DATA Block Start
(* ===== verification/PgxRepo.v ===== *)
(** * contrib/pgx/repo.go: the pgx outbox repository

    Each query constant is a function on the table (Store.v), each method the
    call that runs it and interprets its answer.  A method reads and writes a
    [DB]: the table, and the environments its successive statements meet. *)

From Stdlib Require Import ZArith Lia Permutation.
From stdpp Require Import base option list strings gmap fin_maps sorting.
From S2P Require Import Prelude Errors Model Ports Store.

Set Default Goal Selector "!".
Open Scope Z_scope.

(** ** Configuration: contrib/pgx/config.go *)

Record Config : Type := mkConfig {
  OutboxTableName : string;
  InboxTableName : string;
  RequeueBackoffBase : Z;
  RequeueBackoffMax : Z;
  StuckPublishingThreshold : Z
}.

Definition DefaultConfig : Config :=
  mkConfig "outbox" "consumer_inbox" (1 * Second) (1 * Hour) (5 * Minute).

(** An [Option] modifies the configuration; making one may panic. *)
Definition ConfigOption : Type := Config -> Config.

Definition WithOutboxTableName (name : string) : outcome ConfigOption :=
  match ValidateTableName name with
  | Some err => Panic (error_text err)
  | None => Ret (fun c => mkConfig name (InboxTableName c) (RequeueBackoffBase c)
                           (RequeueBackoffMax c) (StuckPublishingThreshold c))
  end.

Definition WithInboxTableName (name : string) : outcome ConfigOption :=
  match ValidateTableName name with
  | Some err => Panic (error_text err)
  | None => Ret (fun c => mkConfig (OutboxTableName c) name (RequeueBackoffBase c)
                           (RequeueBackoffMax c) (StuckPublishingThreshold c))
  end.

Definition WithStuckPublishingThreshold (threshold : Z) : ConfigOption :=
  fun c => mkConfig (OutboxTableName c) (InboxTableName c) (RequeueBackoffBase c)
             (RequeueBackoffMax c) threshold.

Definition applyOptions (opts : list ConfigOption) : Config :=
  fold_left (fun cfg opt => opt cfg) opts DefaultConfig.

(** ** The repository *)

(** [q]: the pool, or a transaction of the application. *)
Inductive querier : Type := QPool | QTx (tx : nat).

Record OutboxRepo : Type := mkRepo {
  r_q : querier;
  tableName : string;
  backoffBase : Z;
  backoffMax : Z;
  stuckPublishingThreshold : Z
}.

Definition NewOutboxRepository (opts : list ConfigOption) : outcome OutboxRepo :=
  let cfg := applyOptions opts in
  match ValidateTableName (OutboxTableName cfg) with
  | Some err => Panic (error_text err)
  | None => Ret (mkRepo QPool (OutboxTableName cfg) (RequeueBackoffBase cfg)
                   (RequeueBackoffMax cfg) (StuckPublishingThreshold cfg))
  end.

Definition WithTx (r : OutboxRepo) (tx : nat) : OutboxRepo :=
  mkRepo (QTx tx) (tableName r) (backoffBase r) (backoffMax r) (stuckPublishingThreshold r).

(** ** Queries *)

Section Queries.
(** What JSONB input keeps of a text, [None] for a text that is no JSON. *)
Variable jsonb : string -> option string.

(** A nullable JSONB column. *)
Definition jsonb_column (m : RawMessage) : option RawMessage :=
  match m with
  | None => Some None
  | Some text => Some <$> jsonb text
  end.

Definition queryInsert (env : StmtEnv) (id : string) (p : OutboxInsertParams) (t : table)
    : result error (table * list Outbox) :=
  match p_Payload p with
  | None => Err (PgError "23502" "null value in column payload")
  | Some payload =>
      match jsonb payload, jsonb_column (p_Metadata p) with
      | Some payload', Some metadata' =>
          if negb (in_int4 (p_MaxAttempts p)) then Err (PgError "22003" "integer out of range")
          else if existsb (fun r => has_id id r
                   || (bool_decide (EventType r = p_EventType p)
                       && bool_decide (IdempotencyKey r = p_IdempotencyKey p))) (rows t)
          then Err (PgError "23505" "duplicate key value violates unique constraint")
          else
            let row := mkOutbox id (p_EventType p) (Some payload') metadata'
                         (p_IdempotencyKey p) ENQUEUED None 1 (p_MaxAttempts p) None
                         (e_set env id) (e_set env id) in
            Ok (<[id := row]> t, [row])
      | _, _ => Err (PgError "22P02" "invalid input syntax for type json")
      end
  end.

(** The rows [locked] gives: ENQUEUED, not locked by another transaction,
    the [limit] oldest ones. *)
Definition older (a b : Outbox) : Prop := CreatedAt a <= CreatedAt b.
#[export] Instance older_dec : RelDecision older.
Proof. intros a b. unfold older. apply _. Defined.

Definition lockable (env : StmtEnv) (r : Outbox) : bool :=
  has_status ENQUEUED r && bool_decide (ID r ∉ e_locked env).
Definition locked (env : StmtEnv) (limit : nat) (t : table) : list Outbox :=
  take limit (merge_sort older (e_scan env (List.filter (lockable env) (rows t)))).

Definition queryFetchLockAndMarkPublishing (limit : Z) (env : StmtEnv) (t : table)
    : result error (table * list Outbox) :=
  if limit <? 0 then Err (PgError "2201W" "LIMIT must not be negative")
  else
    let picked := locked env (Z.to_nat limit) t in
    let mark r := with_status PUBLISHING (e_set env (ID r)) r in
    let t' := fold_left (fun t r => <[ID r := mark r]> t) picked t in
    Ok (t', without_retry <$> e_scan env (mark <$> picked)).

Definition queryFetchAndLockToPublishing := queryFetchLockAndMarkPublishing 1.

Definition queryUpdateToPublished (id : string) (env : StmtEnv) (t : table)
    : result error (table * Z) :=
  sql_update (fun r => has_id id r && has_status PUBLISHING r)
    (fun r => Some (with_status PUBLISHED (e_set env (ID r)) r)) "22003" t.

Definition set_failed (base_us max_us : Z) (errMsg : string) (env : StmtEnv) (r : Outbox)
    : option Outbox :=
  match backoff_interval base_us max_us (AttemptCount r) with
  | Some i =>
      if in_int4 (AttemptCount r + 1) then
        Some (with_failure FAILED errMsg (AttemptCount r + 1)
                (Some (e_retry env (ID r) + e_jitter env (ID r) i)) (e_set env (ID r)) r)
      else None
  | None => None
  end.

Definition queryUpdateToFailed (base_us max_us : Z) (id errMsg : string) (env : StmtEnv)
    (t : table) : result error (table * Z) :=
  sql_update (fun r => has_id id r && has_status PUBLISHING r)
    (set_failed base_us max_us errMsg env) "22008" t.

Definition set_dead (errMsg : string) (env : StmtEnv) (r : Outbox) : option Outbox :=
  if in_int4 (AttemptCount r + 1) then
    Some (with_failure DEAD errMsg (Z.min (AttemptCount r + 1) (MaxAttempts r))
            (NextRetryAt r) (e_set env (ID r)) r)
  else None.

Definition queryUpdateToDead (id errMsg : string) (env : StmtEnv) (t : table)
    : result error (table * Z) :=
  sql_update (fun r => has_id id r && has_status PUBLISHING r) (set_dead errMsg env) "22003" t.

Definition requeueable (env : StmtEnv) (r : Outbox) : bool :=
  has_status FAILED r && (AttemptCount r <? MaxAttempts r)
  && match NextRetryAt r with Some at_ => at_ <=? e_where env (ID r) | None => false end.

Definition queryRequeueFailed (env : StmtEnv) (t : table) : result error (table * Z) :=
  sql_update (requeueable env)
    (fun r => Some (with_status ENQUEUED (e_set env (ID r)) r)) "22003" t.

Definition queryGetByID (id : string) (env : StmtEnv) (t : table)
    : result error (table * list Outbox) := sql_select (has_id id) env t.

Definition queryGetByIdempotencyKey (eventType key : string) (env : StmtEnv) (t : table)
    : result error (table * list Outbox) :=
  sql_select (fun r => bool_decide (EventType r = eventType)
                       && bool_decide (IdempotencyKey r = key)) env t.

Definition revived_dead_message : string :=
  "revived from PUBLISHING (crash recovery) - max attempts reached".
Definition revived_message : string := "revived from PUBLISHING (crash recovery)".

(** The CASE of each column has the same condition; its ELSE branch is the
    only place the backoff is computed. *)
Definition set_revived (base_us max_us : Z) (env : StmtEnv) (r : Outbox) : option Outbox :=
  let a := AttemptCount r + 1 in
  if negb (in_int4 a) then None
  else if MaxAttempts r <=? a then
    Some (with_failure DEAD revived_dead_message (Z.min a (MaxAttempts r)) None
            (e_set env (ID r)) r)
  else
    match backoff_interval base_us max_us (AttemptCount r) with
    | Some i =>
        Some (with_failure FAILED revived_message (Z.min a (MaxAttempts r))
                (Some (e_retry env (ID r) + e_jitter env (ID r) i)) (e_set env (ID r)) r)
    | None => None
    end.

Definition stuck (threshold_us : Z) (env : StmtEnv) (r : Outbox) : bool :=
  has_status PUBLISHING r && (UpdatedAt r <? e_where env (ID r) - threshold_us).

Definition queryReviveStuckPublishing (base_us max_us threshold_us : Z) (env : StmtEnv)
    (t : table) : result error (table * Z) :=
  sql_update (stuck threshold_us env) (set_revived base_us max_us env) "22008" t.

Definition queryUpdateBatchToPublished (ids : list string) (env : StmtEnv) (t : table)
    : result error (table * Z) :=
  sql_update (fun r => bool_decide (ID r ∈ ids) && has_status PUBLISHING r)
    (fun r => Some (with_status PUBLISHED (e_set env (ID r)) r)) "22003" t.

Definition queryDeleteOlderThan (statuses : list OutboxStatus) (age_us : Z) (env : StmtEnv)
    (t : table) : result error (table * Z) :=
  sql_delete (fun r => bool_decide (Status r ∈ statuses)
                       && (UpdatedAt r <? e_where env (ID r) - age_us)) t.
End Queries.

(** ** Running statements *)

Record DB : Type := mkDB {
  db_table : table;
  db_env : nat -> StmtEnv;
  db_calls : nat
}.

Definition current_env (db : DB) : StmtEnv := db_env db (db_calls db).
Definition after_call (t : table) (db : DB) : DB := mkDB t (db_env db) (S (db_calls db)).

(** One call of [Exec], [Query] or [QueryRow]. *)
Definition exec {A} (stmt : StmtEnv -> table -> result error (table * A))
    : GoM DB (result error A) := fun db =>
  let env := current_env db in
  match stmt env (db_table db), e_fault env with
  | Ok (t', a), None => (after_call t' db, Ret (Ok a))
  | Err e, None => (after_call (db_table db) db, Ret (Err e))
  | Ok (t', _), Some (e, applied) =>
      (after_call (if applied then t' else db_table db) db, Ret (Err e))
  | Err _, Some (e, _) => (after_call (db_table db) db, Ret (Err e))
  end.

(** [QueryRow(...).Scan(...)]: the first row, or [pgx.ErrNoRows]. *)
Definition scan_row (answer : result error (list Outbox)) : result error Outbox :=
  match answer with
  | Ok (r :: _) => Ok r
  | Ok [] => Err (ESentinel PgxErrNoRows)
  | Err e => Err e
  end.

(** [RowsAffected() == 0] of a guarded status update. *)
Definition expect_publishing (id : string) (answer : result error Z) : option error :=
  match answer with
  | Err e => Some e
  | Ok n =>
      if n =? 0 then
        Some (errorf_sentinel ErrInvalidStatus
                ("expected PUBLISHING status for message " +:+ id))
      else None
  end.

(** What [Insert] makes of the answer of its query. *)
Definition insert_answer (answer : result error (list Outbox)) : result error Outbox :=
  match scan_row answer with
  | Err err =>
      match errors_As_PgError err with
      | Some code => if bool_decide (code = "23505") then Err (ESentinel ErrAlreadyExists)
                     else Err err
      | None => Err err
      end
  | Ok outbox => Ok outbox
  end.

Section Methods.
Variable jsonb : string -> option string.
Variable r : OutboxRepo.

Definition base_us : Z := duration_us (backoffBase r).
Definition max_us : Z := duration_us (backoffMax r).

Definition pgx_Insert (ctx : Context) (params : OutboxInsertParams)
    : GoM DB (result error Outbox) :=
  answer ← exec (fun env => queryInsert jsonb env (e_uuid env) params);
  mret (insert_answer answer).

Definition pgx_FetchAndLockToPublishing (ctx : Context) : GoM DB (result error Outbox) :=
  answer ← exec queryFetchAndLockToPublishing;
  mret match scan_row answer with
       | Err err => if errors_Is err PgxErrNoRows then Err (ESentinel ErrNoMessage) else Err err
       | Ok outbox => Ok outbox
       end.

Definition pgx_UpdateToPublished (ctx : Context) (id : string) : GoM DB (option error) :=
  answer ← exec (queryUpdateToPublished id);
  mret (expect_publishing id answer).

Definition pgx_UpdateToFailed (ctx : Context) (id errMsg : string) : GoM DB (option error) :=
  answer ← exec (queryUpdateToFailed base_us max_us id errMsg);
  mret (expect_publishing id answer).

Definition pgx_UpdateToDead (ctx : Context) (id errMsg : string) : GoM DB (option error) :=
  answer ← exec (queryUpdateToDead id errMsg);
  mret (expect_publishing id answer).

Definition pgx_RequeueFailed (ctx : Context) : GoM DB (result error Z) :=
  exec queryRequeueFailed.

Definition not_found (answer : result error Outbox) : result error Outbox :=
  match answer with
  | Err err => if errors_Is err PgxErrNoRows then Err (ESentinel ErrNotFound) else Err err
  | Ok outbox => Ok outbox
  end.

Definition pgx_GetByID (ctx : Context) (id : string) : GoM DB (result error Outbox) :=
  answer ← exec (queryGetByID id);
  mret (not_found (scan_row answer)).

Definition pgx_GetByIdempotencyKey (ctx : Context) (eventType idempotencyKey : string)
    : GoM DB (result error Outbox) :=
  answer ← exec (queryGetByIdempotencyKey eventType idempotencyKey);
  mret (not_found (scan_row answer)).

Definition pgx_ReviveStuckPublishing (ctx : Context) : GoM DB (result error Z) :=
  exec (queryReviveStuckPublishing base_us max_us
          (truncated_seconds_us (stuckPublishingThreshold r))).

Definition pgx_FetchLockAndMarkPublishing (ctx : Context) (limit : Z)
    : GoM DB (result error (list Outbox)) :=
  exec (queryFetchLockAndMarkPublishing limit).

Definition pgx_UpdateBatchToPublished (ctx : Context) (ids : list string)
    : GoM DB (result error Z) :=
  match ids with
  | [] => mret (Ok 0)
  | _ => exec (queryUpdateBatchToPublished ids)
  end.

Definition pgx_DeleteOlderThan (ctx : Context) (statuses : list OutboxStatus) (olderThan : Z)
    : GoM DB (result error Z) :=
  match statuses with
  | [] => mret (Err (EWrapf "at least one status must be specified" []))
  | _ => exec (queryDeleteOlderThan statuses (microseconds olderThan))
  end.

(** [InsertOutboxJSON] and [InsertOutboxJSONWithMetadata]: [marshal] is
    [json.Marshal] of the payload and of the metadata, which may be absent. *)
Definition pgx_InsertOutboxJSONWithMetadata (ctx : Context) (eventType : string)
    (payload : result error string) (metadata : option (result error string))
    (idempotencyKey : string) (maxRetries : Z) : GoM DB (result error Outbox) :=
  match payload, metadata with
  | Err err, _ => mret (Err err)
  | Ok _, Some (Err err) => mret (Err err)
  | Ok data, None =>
      pgx_Insert ctx (mkParams eventType (Some data) None idempotencyKey maxRetries)
  | Ok data, Some (Ok m) =>
      pgx_Insert ctx (mkParams eventType (Some data) (Some m) idempotencyKey maxRetries)
  end.

Definition pgx_InsertOutboxJSON (ctx : Context) (eventType : string)
    (payload : result error string) (idempotencyKey : string) (maxRetries : Z)
    : GoM DB (result error Outbox) :=
  pgx_InsertOutboxJSONWithMetadata ctx eventType payload None idempotencyKey maxRetries.

Definition pgx_repository : OutboxRepository DB := {|
  Insert := pgx_Insert;
  FetchAndLockToPublishing := pgx_FetchAndLockToPublishing;
  UpdateToPublished := pgx_UpdateToPublished;
  UpdateToFailed := pgx_UpdateToFailed;
  UpdateToDead := pgx_UpdateToDead;
  RequeueFailed := pgx_RequeueFailed;
  GetByID := pgx_GetByID;
  GetByIdempotencyKey := pgx_GetByIdempotencyKey
|}.

Definition pgx_batch_repository : BatchOutboxRepository DB := {|
  batch_repo_base := pgx_repository;
  FetchLockAndMarkPublishing := pgx_FetchLockAndMarkPublishing;
  UpdateBatchToPublished := pgx_UpdateBatchToPublished
|}.

Definition pgx_recovery : OutboxRecovery DB :=
  {| ReviveStuckPublishing := pgx_ReviveStuckPublishing |}.
Definition pgx_cleaner : OutboxCleaner DB :=
  {| DeleteOlderThan := pgx_DeleteOlderThan |}.
End Methods.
DATA Block End
* **PROMPT**
Could you write out, exactly as they stand, only the lines above that begin at the line with "key value violates" and stop after the line with "if limit <?"?

* **PROBLEM SOLUTION**
          then Err (PgError "23505" "duplicate key value violates unique constraint")
          else
            let row := mkOutbox id (p_EventType p) (Some payload') metadata'
                         (p_IdempotencyKey p) ENQUEUED None 1 (p_MaxAttempts p) None
                         (e_set env id) (e_set env id) in
            Ok (<[id := row]> t, [row])
      | _, _ => Err (PgError "22P02" "invalid input syntax for type json")
      end
  end.

(** The rows [locked] gives: ENQUEUED, not locked by another transaction,
    the [limit] oldest ones. *)
Definition older (a b : Outbox) : Prop := CreatedAt a <= CreatedAt b.
#[export] Instance older_dec : RelDecision older.
Proof. intros a b. unfold older. apply _. Defined.

Definition lockable (env : StmtEnv) (r : Outbox) : bool :=
  has_status ENQUEUED r && bool_decide (ID r ∉ e_locked env).
Definition locked (env : StmtEnv) (limit : nat) (t : table) : list Outbox :=
  take limit (merge_sort older (e_scan env (List.filter (lockable env) (rows t)))).

Definition queryFetchLockAndMarkPublishing (limit : Z) (env : StmtEnv) (t : table)
    : result error (table * list Outbox) :=
  if limit <? 0 then Err (PgError "2201W" "LIMIT must not be negative")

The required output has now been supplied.